(* ===== verification/RecoveryWordsFacts.v ===== *)
(** Facts of the word form: the word list is what the printed cards say, and the
    packing and its inverse agree on every secret and on every phrase. *)
From stdpp Require Import stringmap.
From S2P Require Export RecoveryWords.
Local Open Scope Z_scope.

(** ** The word list *)

(** The SHA-256 of the list is the one the program's tests pin. *)
Example wordlist_pinned :
  hex_encode (sha256 (bytes_of recoveryWordlistText)) = "2f5eed53a4727b4bf8880d8f3f199efc90e58503646d9ff8eff3a2ed3b24dbda".
Proof. vm_compute. reflexivity. Qed.

Lemma wordlist_length : length recoveryWordlist = 2048%nat.
Proof. vm_compute. reflexivity. Qed.

Definition lower_letter (c : ascii) : bool := (97 <=? ascii_code c) && (ascii_code c <=? 122).
Definition plain_word (w : string) : bool :=
  negb (String.eqb w "") && forallb lower_letter (list_ascii_of_string w) &&
  String.eqb (trim_space w) w && is_ascii w && String.eqb (lower_ascii w) w.
Lemma wordlist_plain : forallb plain_word recoveryWordlist = true.
Proof. vm_compute. reflexivity. Qed.

Lemma wordlist_index_ok :
  forallb (fun '(i, w) => bool_decide (recoveryWordIndex !! w = Some i)) (imap pair recoveryWordlist) = true.
Proof. vm_compute. reflexivity. Qed.

Lemma build_snoc l w : buildRecoveryWordIndex (l ++ [w]) = <[w := length l]> (buildRecoveryWordIndex l).
Proof. unfold buildRecoveryWordIndex. by rewrite imap_app, fold_left_app; cbn; rewrite Nat.add_0_r. Qed.

Lemma build_lookup l w i : buildRecoveryWordIndex l !! w = Some i → l !! i = Some w.
Proof.
  induction l as [|x l IH] using rev_ind; [done|]. rewrite build_snoc.
  destruct (decide (x = w)) as [->|Hx].
  - rewrite lookup_insert_eq. intros [= <-]. by rewrite lookup_app_r, Nat.sub_diag by lia.
  - rewrite lookup_insert_ne by done. intros Hi%IH. by apply lookup_app_l_Some.
Qed.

Your goal
The lines wanted are those from the one with "destruct (decide (x = w)) as [->|Hx]." through the last line of the records, repeated exactly and with both ends included.

Solution to the problem
  destruct (decide (x = w)) as [->|Hx].
  - rewrite lookup_insert_eq. intros [= <-]. by rewrite lookup_app_r, Nat.sub_diag by lia.
  - rewrite lookup_insert_ne by done. intros Hi%IH. by apply lookup_app_l_Some.
Qed.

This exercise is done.